The top United Nations envoy to the Democratic Republic of the Congo (DRC) today expressed hope that the Security Council will shortly approve a request for 3,000 additional troops to buttress blue helmets already on the ground in the country’s east, the scene of fierce recent conflict.
Currently, the UN peacekeeping mission in the country, known as MONUC, has nearly 6,000 troops in North Kivu province, which has been wracked by fighting between Government forces and rebel militias.
The Council’s authorization for extra forces will “enable us to reinforce our presence, particularly in North Kivu, which is really needed given the pressures on us from many direction,” Alan Doss, the Secretary-General’s Special Representative, told reporters in New York via video link from the DRC.
Mr. Doss, who heads MONUC, said the mission is trying to simultaneously trying to “stabilize the situation in these areas where the conflict is taking place as well as provide support for humanitarian interventions.”
Relief supplies are being delivered by truck to Rutshuru, north of the provincial capital Goma, and the UN is continuing with efforts to move people uprooted by conflict away from the front lines of the fighting, he said.
On the political front, former Nigerian President Olusegun Obasanjo, now serving as the Secretary-General’s Special Envoy, has met with Presidents Joseph Kabila of the DRC and José Eduardo dos Santos of Angola.
On Sunday, Mr. Obasanjo held talks with renegade general Laurent Nkunda, who heads the militia known as the Congress in Defence of the People (CNDP).
Following their talks, the CNDP today announced that it will review the ceasefire and “pull back from certain areas,” which will become a zone of separation, Mr. Doss said.
Patrolled by MONUC, this zone – running from east to west and situated some 100 kilometres due north of Goma – will serve as a “means of de-escalating the conflict and creating space between the armed groups and the national armed forces,” known as FARDC.
The mission is also trying to arrange talks between FARDC and CNDP to “build on this dynamic that’s been created by Mr. Obasanjo over the last three or four days to try to stabilize the situation, improve the humanitarian access and then of course pave the way for the political and diplomatic processes to go forward,” Mr. Doss said, emphasizing that “these problems are not going to be solved by force.”

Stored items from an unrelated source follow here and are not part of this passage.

(** A trace that completes has collected the requested number of tracers; and the only
    way in which a trace can get stuck before that is that the source has finished and
    notified nobody, because the thread that runs the trace was not waiting yet: it then
    waits for a notification that has been given, and the source for it at the barrier. *)
Theorem trace_completes_or_misses max s es w : idle_source s → watcher_run (trace_started max s) es = Some w →
  (user w = UReturned → (max ≤ m_count w)%nat) ∧
  ((∀ e, watcher_step w e = None) → user w = UReturned ∨ (user w = UWaiting ∧ source w = SBarrier)).
Proof.
  intros Hs Hr. assert (trace_ok w) as [W1 W2 W3 W4 W5 W6 W7 W8] by (eapply watcher_run_ok; [by apply (trace_started_ok max s)|done]).
  assert (m_count_max w = max) as Hmax.
  { clear -Hr. remember (trace_started max s) as w0. assert (m_count_max w0 = max) as H0 by (by subst). clear Heqw0. revert w0 Hr H0.
    induction es as [|e es IH]; intros w0 Hr H0; simpl in Hr; [by simplify_eq|]. apply bind_Some in Hr as (w1 & H1 & Hr). apply (IH w1 Hr). rewrite <-H0.
    destruct w0 as [a b c d f src usr]. destruct e; unfold watcher_step, source_step, sink_step, user_step, notify_all in H1; simpl in H1; repeat case_match; by simplify_eq/=. }
  split; [rewrite <-Hmax; exact W4|]. intros Hd. pose proof (Hd Source) as D1. pose proof (Hd Sink) as D2. pose proof (Hd User) as D3. clear Hd Hr Hmax.
  destruct w as [run tr cnt mx fl src usr]. unfold watcher_step, source_step, sink_step, user_step in *. simpl in *. destruct W1 as [-> W0].
  destruct src as [| |k| | |]; [done| | |done| |done].
  - destruct (W7 eq_refl) as [-> | ->]; [done|by left].
  - specialize (W8 k eq_refl). destruct (Nat.ltb_spec cnt mx); [|done]. destruct (Nat.ltb_spec k mx); [done|]. destruct fl; [lia|done].
  - destruct usr; try done; [by right|by left].
Qed.
Lemma emit_all max k c : (c < max)%nat → (c + k ≤ max)%nat → ∀ f, watcher_run (mkWatcher true true 0 max f (SEmitting c) UBeforeWait) (replicate k Source) =
  Some (mkWatcher true true 0 max (f + k) (SEmitting (c + k)) UBeforeWait).
Proof.
  revert c. induction k as [|k IH]; intros c Hc Hk f; simpl; [by rewrite !Nat.add_0_r|]. unfold source_step. simpl.
  rewrite (proj2 (Nat.ltb_lt 0 max)), (proj2 (Nat.ltb_lt c max)) by lia. simpl. destruct k as [|k]; [simpl; by rewrite !Nat.add_1_r|].
  rewrite IH by lia. by rewrite !(Nat.add_succ_r _ (S k)), !Nat.add_succ_l.
Qed.
Lemma sink_all max k c n s u : watcher_run (mkWatcher true true c max k s u) (replicate n Sink) = Some (mkWatcher true true (c + n) max (k - n) s u) ∨ (k < n)%nat.
Proof.
  revert c k. induction n as [|n IH]; intros c k; simpl; [left; by rewrite Nat.add_0_r, Nat.sub_0_r|]. destruct k as [|k]; [right; lia|]. simpl.
  destruct (IH (S c) k) as [-> | H]; [left|right; lia]. by rewrite Nat.add_succ_r.
Qed.
Lemma watcher_run_app w es1 es2 : watcher_run w (es1 ++ es2) = watcher_run w es1 ≫= λ w', watcher_run w' es2.
Proof. revert w. induction es1 as [|e es1 IH]; intros w; simpl; [done|]. destruct (watcher_step w e); simpl; auto. Qed.
(** Every trace can get stuck in this way, whatever the number of tracers: when the
    source collects all of them before the thread that started the trace waits, neither
    goes on. *)
Theorem trace_can_deadlock max : (0 < max)%nat → ∃ es w, watcher_run (trace_started max SLoop) es = Some w ∧
  user w = UWaiting ∧ source w = SBarrier ∧ m_count w = max ∧ ∀ e, watcher_step w e = None.
Proof.
  intros Hm. exists ([User; Source] ++ replicate max Source ++ replicate max Sink ++ [Source; Source; User]), (mkWatcher true true max max 0 SBarrier UWaiting).
  split; [|split; [done|split; [done|split; [done|by intros []]]]]. rewrite watcher_run_app. simpl. rewrite watcher_run_app.
  change (set_source _ _) with (mkWatcher true true 0 max 0 (SEmitting 0) UBeforeWait). rewrite (emit_all max max 0) by lia. simpl.
  rewrite watcher_run_app. destruct (sink_all max max 0 max (SEmitting max) UBeforeWait) as [-> | H]; [|lia]. cbn [mbind option_bind]. rewrite Nat.sub_diag, Nat.add_0_l.
  assert (source_step (mkWatcher true true max max 0 (SEmitting max) UBeforeWait) = Some (mkWatcher true true max max 0 SNotify UBeforeWait)) as Hs
    by (unfold source_step; simpl; by rewrite (proj2 (Nat.ltb_ge _ _)) by lia).
  cbn [watcher_run watcher_step]. rewrite Hs. done.
Qed.
(** The events of a call: none on a hit, those of the body on a miss. *)
Lemma official_trace c w :
  trace (snd (cached c w)) =
  trace w ++ match cache_find c (cache w) with
             | Some _ => []
             | None => snd (wrapped c)
             end.
Proof.
  unfold official.
  destruct (cache_find c (cache w)) as [v|]; simpl; [now rewrite app_nil_r|].
  now destruct (wrapped c) as [[v|e] evs].
Qed.

(** A hit: the stored value, the body not run, nothing emitted. *)
Lemma official_hit c w v :
  cache_find c (cache w) = Some v ->
  fst (cached c w) = Ok v /\ trace (snd (cached c w)) = trace w.
Proof.
  intros Ef. rewrite official_trace. unfold official. rewrite Ef. simpl.
  now rewrite app_nil_r.
Qed.

(** After a call that returned, the same call at once is a hit. *)
Lemma official_repeat c w v :
  fst (cached c w) = Ok v ->
  cache_find c (cache (snd (cached c w))) = Some v.
Proof.
  unfold official.
  destruct (cache_find c (cache w)) as [v'|] eqn:Ef; cbn [fst snd cache].
  - intros [= ->]. apply cache_find_head.
  - destruct (wrapped c) as [[v'|e] evs]; cbn [fst snd cache]; [|discriminate].
    intros [= ->]. unfold maxsize. rewrite firstn_cons. apply cache_find_head.
Qed.

Lemma wrapped_bound c n f w e :
  bind_arguments c = Some (n, f, w, e) -> wrapped c = body n f w e.
Proof. unfold call_wrapped. now intros ->. Qed.

(** *** The body *)

Lemma body_null n f w e :
  isna n = true ->
  body n f w e = if truthy e then (Raise PartyNicknameEmpty, []) else (Ok None, []).
Proof. unfold official__wrapped__. now intros ->. Qed.

Lemma body_empty s f w e :
  PyStr.strip s = EmptyString ->
  body (VStr s) f w e = (Raise PartyNicknameEmpty, []).
Proof.
  intros Hs. unfold official__wrapped__. simpl.
  rewrite StripFacts.strip_lower, Hs. reflexivity.
Qed.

Over the weekend, the Congolese and Rwandan governments met to discuss key issues, such as the notorious ex-Rwandan Armed Forces (ex-FAR)/Interahamwe, and Mr. Doss said that the two countries are “very much in favour and support the role of Mr. Obasanjo.”
In a related development, the UN World Food Programme (WFP) said today that it is increasing its food distributions in the war-ravaged east of the DRC in a bid to reach almost 100,000 people uprooted by fighting.
The agency seeks to reach the displaced around Goma and in rebel-held areas further north.
Today, WFP began distributing 20-day rations for over 56,000 people in three camps for internally displaced persons (IDPs) near Goma, with plans to deliver supplies to another three sites in the area planned shortly.
Earlier this month, the agency delivered rations to the same half-dozen camps earlier this month.
Also today, the delivery of much-needed food aid will begin for 25,000 displaced in Kitchanga and 11,000 in Kilolirwe, both of which are camps situated in the rebel-held Masisi region, north-west of Goma.
With the security situation still shaky, food distributions are dependent on MONUC escorts.
In a press release, WFP expressed its great concern for the many thousands of people it cannot reach due to the hostilities, with reports coming in of new clashes in Rwindi and Kanyabayonga, more than 100 kilometres north of Goma.
But even in areas it can access, the agency stressed the difficulties humanitarian convoys face given the rainy season’s heavy downpours and poor road conditions.
To boost its storage capacity in Goma, WFP has set up five temporary warehouses. It has also dispatched two staff members to establish a logistics hub in Beni, in the north of the province, with plans to move food there from Kampala, the capital of Uganda, within the next three days.
The UN Office for the Coordination of Humanitarian Affairs (OCHA) said that the resumption of clashes between the CNDP and FARDC on 16 November in Rwindi has resulted in new population displacements, and some 25,000 IDPs have fled to the area around a MONUC base in Bambo, 80 kilometres north of Goma.
Insecurity has closed most of the schools in Rutshuru, with 150,000 children – including those who forced to flee their homes – not attending classes, the UN Children’s Fund (UNICEF) reported today. A measles vaccination campaign is in progress, but is being impeded by the fighting, the agency added.